Mouse Macrophages Driven to a Novel State of Activation Prolong Allograft Survival in Unconditioned, Non-immunosuppressed Recipients

Paloma Riquelme¹, James Hutchinson¹, Stefan Tomiuk², Hans Schlitt¹, Edward Geissler¹

¹Department of Surgery and Experimental Surgery, University Hospital Regensburg, Regensburg; ²Miltenyi Biotec GmbH, Bergisch Gladbach; Germany

Human regulatory macrophages (M reg) have been extensively investigated as a potential cell-based immunosuppressive treatment. Using culture conditions analogous to those under which human M regs arise, we have now generated a mouse counterpart of the human cell. Identifying and accurately characterising the mouse M reg has provided a convenient model to study the mechanisms of M reg action in vivo and also to define an optimal immunosuppressive context for the delivery of M reg therapy. Mouse monocytes are driven to the M reg phenotype over a seven day culture period during which the cells are exposed to M-CSF and IFN-g. The resulting M regs adopt a characteristic morphology and express markers distinguishing them from monocytes, monocyte-derived DCs and M0-, M2a-, and M2c-polarised macrophages. To better assess the interrelation of M regs and these other cell types, whole genome expression profiling studies were undertaken. In clustering analyses, M regs were found to constitute a distinct subgroup most closely related to immune complex-stimulated macrophages. At a 1:1 ratio, M regs completely suppressed polyclonally-stimulated T cell proliferation: this effect was extinguished by inhibitors of inducible nitric oxide synthase. In a heterotopic heart transplant model, a single intravenous administration of 5x10⁶ donor-strain M regs prior to transplantation significantly prolonged allograft survival in unconditioned, non-immunosuppressed recipients using both the stringent C3H-to-BALB/c (32.6±4.5 vs. 8.7±0.2 days; p<0.001) and B6-to-BALB/c (31.1±12 vs 9.7±0.4 days; p=0.002) strain combinations.
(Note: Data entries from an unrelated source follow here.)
(* ===== verification/AutodiffOps.v ===== *)
(** * Automatic differentiation: tensors and the preparation of operations

    The checkpointing strategies ([checkpoint/strategy.rs]), tensors and their
    registration ([tensor.rs]), and the preparation of an operation
    ([ops/base.rs], [ops/backward.rs]): what every operation of the backend goes
    through before its output and its backward step exist. *)

From S2P Require Import Prelude AutodiffGraph AutodiffCheckpoint AutodiffMemory AutodiffServer.
Open Scope nat_scope.

Section ops.
Context {P : Profile} {H : HashOrder} {B : Backend}.

(** ** [checkpoint/strategy.rs] *)

Inductive CheckpointingError := UntrackedParent.

Class CheckpointStrategy := {
  policy : GradientCheckpointingStrategy;
  strategy_property : RetroForward → ComputingProperty;
  strategy_parents : list AutodiffTensor → CheckpointerBuilder → res CheckpointingError unit * CheckpointerBuilder
}.

Definition NoCheckpointing : CheckpointStrategy := {|
  policy := Disabled;
  strategy_property _ := ComputeBound;
  strategy_parents _ builder := (Ok tt, builder)
|}.

(** The loop of [BalancedCheckpointing::checkpoint_parents]. *)
Fixpoint balanced_loop (parents : list AutodiffTensor) (can_checkpoint : bool) (builder : CheckpointerBuilder) :
    bool * CheckpointerBuilder :=
  match parents with
  | [] => (can_checkpoint, builder)
  | tensor :: parents =>
      match requirement (node tensor) with
      | NoGrad => balanced_loop parents false builder
      | _ => balanced_loop parents can_checkpoint (checkpoint tensor Backup builder)
      end
  end.
Definition balanced_parents (parents : list AutodiffTensor) (builder : CheckpointerBuilder) :
    res CheckpointingError unit * CheckpointerBuilder :=
  let '(can_checkpoint, builder) := balanced_loop parents true builder in
  if can_checkpoint then (Ok tt, builder) else (Err UntrackedParent, builder_default).
Definition BalancedCheckpointing : CheckpointStrategy := {|
  policy := Balanced;
  strategy_property retro_forward := MemoryBound retro_forward;
  strategy_parents := balanced_parents
|}.

Definition merged_policy (C : CheckpointStrategy) (nodes : list Node) : res False GradientCheckpointingStrategy :=
  match nodes with
  | [] => Ok (@policy C)
  | _ =>
      let policies := (λ n, default (@policy C) (checkpointing n)) <$> filter (λ n, autodiff_enabled n = true) nodes in
      match policies with
      | [] => Ok Disabled
      | p :: rest => if forallb (λ other, bool_decide (other = p)) rest then Ok p else Panic
      end
  end.

(** The strategy a policy stands for; a custom one must be the backend's. *)
Definition strategy_of (C : CheckpointStrategy) (p : GradientCheckpointingStrategy) : res False CheckpointStrategy :=
  match p with
  | Disabled => Ok NoCheckpointing
  | Balanced => Ok BalancedCheckpointing
  | Custom _ => if decide (p = @policy C) then Ok C else Panic
  end.
Definition compute_property (C : CheckpointStrategy) (p : GradientCheckpointingStrategy) (rf : RetroForward) :
    res False ComputingProperty :=
  let? D := strategy_of C p in
  Ok (@strategy_property D rf).
Definition checkpoint_parents (C : CheckpointStrategy) (p : GradientCheckpointingStrategy)
    (parents : list AutodiffTensor) (builder : CheckpointerBuilder) :
    res False (res CheckpointingError unit * CheckpointerBuilder) :=
  let? D := strategy_of C p in
  Ok (@strategy_parents D parents builder).

(** ** [tensor.rs] *)

(** The state a forward pass works on: the counter of [NodeId::new] and the server of
    the graph. *)
Record Forward := mkForward { next_id : N; server : AutodiffServer }.

Definition new_id : M Forward False NodeId :=
  let! c := gets next_id in
  let '(r, c) := NodeId_new c in
  let! _ := modify (λ s, mkForward c (server s)) in
  lift r.

Definition tensor_new (p : FloatTensorPrimitive) : M Forward False AutodiffTensor :=
  let! id := new_id in
  ret (mkTensor p (Node_new [] 0 id NoGrad Ambiguous)).

Definition disable (n : Node) : Node :=
  mkNode (node_parents n) (node_order n) (node_id n) (requirement n) (properties n) (checkpointing n) false.
Definition tensor_plain (p : FloatTensorPrimitive) : M Forward False AutodiffTensor :=
  let! tensor := tensor_new p in
  ret (mkTensor (primitive tensor) (disable (node tensor))).

Definition register_step (t : AutodiffTensor) (s : StepBoxed) (acts : CheckpointerBuilder) :
    M Forward False AutodiffTensor :=
  if negb (autodiff_enabled (node t)) then ret t
  else
    let! _ := modify (λ f, mkForward (next_id f) (server_register (server f) (node_id (node t)) s acts)) in
    ret t.

Definition with_checkpointing (p : option GradientCheckpointingStrategy) (n : Node) : Node :=
  mkNode (node_parents n) (node_order n) (node_id n) (requirement n) (properties n) p (autodiff_enabled n).

Definition require_grad (t : AutodiffTensor) : M Forward False AutodiffTensor :=
  if negb (autodiff_enabled (node t)) then panic
  else
    match requirement (node t) with
    | Grad => ret t
    | GradInBackward => panic
    | NoGrad =>
        let n := with_checkpointing (checkpointing (node t))
                   (Node_new [] 0 (node_id (node t)) Grad (properties (node t))) in
        register_step (mkTensor (primitive t) n) (mkStep n RootStep) builder_default
    end.

(** [parent_nodes.iter().map(|node| node.order).reduce(usize::max).unwrap_or(0)] *)
Definition max_order (nodes : list Node) : N := foldr N.max 0%N (node_order <$> nodes).

Definition tracked_parents (nodes : list Node) : list Parent :=
  (λ n, mkParent (node_id n) (node_order n =? 0)%N) <$> omap clone_if_require_grad nodes.

Definition from_parents (p : FloatTensorPrimitive) (parent_nodes : list Node) (r : Requirement)
    (props : ComputingProperty) : M Forward False AutodiffTensor :=
  if negb (bool_decide (parent_nodes = [])) && forallb (λ n, negb (autodiff_enabled n)) parent_nodes then
    tensor_plain p
  else
    let order := (max_order parent_nodes + 1)%N in
    let! id := new_id in
    ret (mkTensor p
      (mkNode (tracked_parents parent_nodes) order id r props
         (head (omap checkpointing (filter (λ n, autodiff_enabled n = true) parent_nodes)))
         (bool_decide (parent_nodes = []) || existsb autodiff_enabled parent_nodes))).

(** ** [ops/base.rs] *)

Record OpsPrep := mkPrep {
  prep_nodes : list Node;
  prep_requirement : Requirement;
  prep_property : ComputingProperty;
  prep_builder : CheckpointerBuilder
}.

(** [Backward::prepare] *)
Definition prepare (C : CheckpointStrategy) (nodes : list Node) : res False OpsPrep :=
  let? _ := merged_policy C nodes in
  Ok (mkPrep nodes (from_nodes nodes) Ambiguous builder_default).

Definition compute_bound (p : OpsPrep) : OpsPrep :=
  mkPrep (prep_nodes p) (prep_requirement p) ComputeBound (prep_builder p).

(** [memory_bound().retro_forward(rf)] *)
Definition retro_forward (C : CheckpointStrategy) (p : OpsPrep) (rf : RetroForward) : res False OpsPrep :=
  let? pol := merged_policy C (prep_nodes p) in
  let? prop := compute_property C pol rf in
  Ok (mkPrep (prep_nodes p) (prep_requirement p) prop (prep_builder p)).

(** [parents(..)] *)
Definition prep_parents (C : CheckpointStrategy) (p : OpsPrep) (parents : list AutodiffTensor) : res False OpsPrep :=
  let? pol := merged_policy C (prep_nodes p) in
  let? (r, builder) := checkpoint_parents C pol parents (prep_builder p) in
  Ok (mkPrep (prep_nodes p) (prep_requirement p)
        (match r with Ok _ => prep_property p | _ => ComputeBound end) builder).

(** [OpsPrep<.., Tracked>::checkpoint]: the identifier to retrieve it with. *)
Definition prep_checkpoint (p : OpsPrep) (t : AutodiffTensor) : OpsPrep * NodeId :=
  (mkPrep (prep_nodes p) (prep_requirement p) (prep_property p) (checkpoint t Explicit (prep_builder p)),
   node_id (node t)).

(** [OpsPrep<.., UnTracked>::finish] *)
Definition finish_untracked (p : OpsPrep) (output : FloatTensorPrimitive) : M Forward False AutodiffTensor :=
  let! out := from_parents output (prep_nodes p) (prep_requirement p) (prep_property p) in
  if negb (autodiff_enabled (node out)) then ret out
  else register_step out (mkStep (node out) UntrackedOpsStep) (prep_builder p).

(** [OpsPrep<.., Tracked>::finish] *)
Definition finish_tracked (p : OpsPrep) (backward : Backward) (ordered : bool) (output : FloatTensorPrimitive) :
    M Forward False AutodiffTensor :=
  let! out := from_parents output (prep_nodes p) (prep_requirement p) (prep_property p) in
  let parents := clone_if_require_grad <$> prep_nodes p in
  register_step out (mkStep (node out) (OpsStep parents backward ordered)) (prep_builder p).

(** [stateful()]: whether the operation is tracked. *)
Definition tracked (p : OpsPrep) : bool := negb (is_none (prep_requirement p)).

(** ** Operations

    How the operations of [ops/tensor.rs] with one or two inputs use the above.
    [bound] is the retro-forward of a memory-bound operation, [saves] the inputs whose
    output the backward step asks for. *)

Record UnaryOp := mkUnary {
  un_bound : option (NodeId → RetroForward);
  un_saves : bool;
  un_forward : FloatTensorPrimitive → FloatTensorPrimitive;
  un_backward : list FloatTensorPrimitive → FloatTensorPrimitive → FloatTensorPrimitive
}.

(** The preparation up to [stateful()]. *)
Definition prepare_op (C : CheckpointStrategy) (ts : list AutodiffTensor) (bound : option RetroForward) :
    res False OpsPrep :=
  let? p := prepare C (node <$> ts) in
  match bound with
  | None => Ok (compute_bound p)
  | Some rf =>
      let? p := retro_forward C p rf in
      prep_parents C p ts
  end.

(** The explicit checkpoints of a tracked operation. *)
Fixpoint checkpoint_all (p : OpsPrep) (ts : list AutodiffTensor) : OpsPrep * list NodeId :=
  match ts with
  | [] => (p, [])
  | t :: ts =>
      let '(p, id) := prep_checkpoint p t in
      let '(p, ids) := checkpoint_all p ts in
      (p, id :: ids)
  end.

Definition run_unary (C : CheckpointStrategy) (op : UnaryOp) (t : AutodiffTensor) : M Forward False AutodiffTensor :=
  let! p := lift (prepare_op C [t] ((λ rf, rf (node_id (node t))) <$> un_bound op)) in
  if tracked p then
    let '(p, ids) := checkpoint_all p (if un_saves op then [t] else []) in
    finish_tracked p (BackwardUnary ids (un_backward op)) false (un_forward op (primitive t))
  else finish_untracked p (un_forward op (primitive t)).

Record BinaryOp := mkBinary {
  bin_bound : option (NodeId → NodeId → RetroForward);
  (** Whether the left (right) input is saved, given which inputs are tracked. *)
  bin_saves_lhs : bool → bool → bool;
  bin_saves_rhs : bool → bool → bool;
  bin_forward : FloatTensorPrimitive → FloatTensorPrimitive → FloatTensorPrimitive;
  bin_backward_lhs : list FloatTensorPrimitive → FloatTensorPrimitive → FloatTensorPrimitive;
  bin_backward_rhs : list FloatTensorPrimitive → FloatTensorPrimitive → FloatTensorPrimitive
}.

Definition run_binary (C : CheckpointStrategy) (op : BinaryOp) (lhs rhs : AutodiffTensor) :
    M Forward False AutodiffTensor :=
  let lhs_tracked := is_tracked lhs in
  let rhs_tracked := is_tracked rhs in
  let! p := lift (prepare_op C [lhs; rhs]
    ((λ rf, rf (node_id (node lhs)) (node_id (node rhs))) <$> bin_bound op)) in
  let output := bin_forward op (primitive lhs) (primitive rhs) in
  if tracked p then
    let '(p, ids) := checkpoint_all p
      ((if bin_saves_lhs op lhs_tracked rhs_tracked then [lhs] else []) ++
       (if bin_saves_rhs op lhs_tracked rhs_tracked then [rhs] else [])) in
    finish_tracked p (BackwardBinary ids (bin_backward_lhs op) (bin_backward_rhs op)) false output
  else finish_untracked p output.
End ops.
The graft-protective effects of M regs were specific to donor cells as recipient (9.6±0.4 days; p>001) and third party-derived M regs (11.0±0.6 days; p<0.001) were not effective. Co-treatment with M regs and 1 mg/kg/day rapamycin for 10 days posttransplant enhanced the effect of M regs (64.1±8.6 days) compared to M reg treatment alone (p=0.006) or rapamycin alone (p=0.02) and some recipients accepted grafts indefinitely. It is concluded that mouse M regs represent a novel, phenotypically distinct subset of macrophages which bear a close resemblence to human M regs in terms of their mode of derivation, marker phenotype and in vitro functions. The graft-protective effect of M reg treatment in mice is further enhanced by concurrent administration of rapamycin.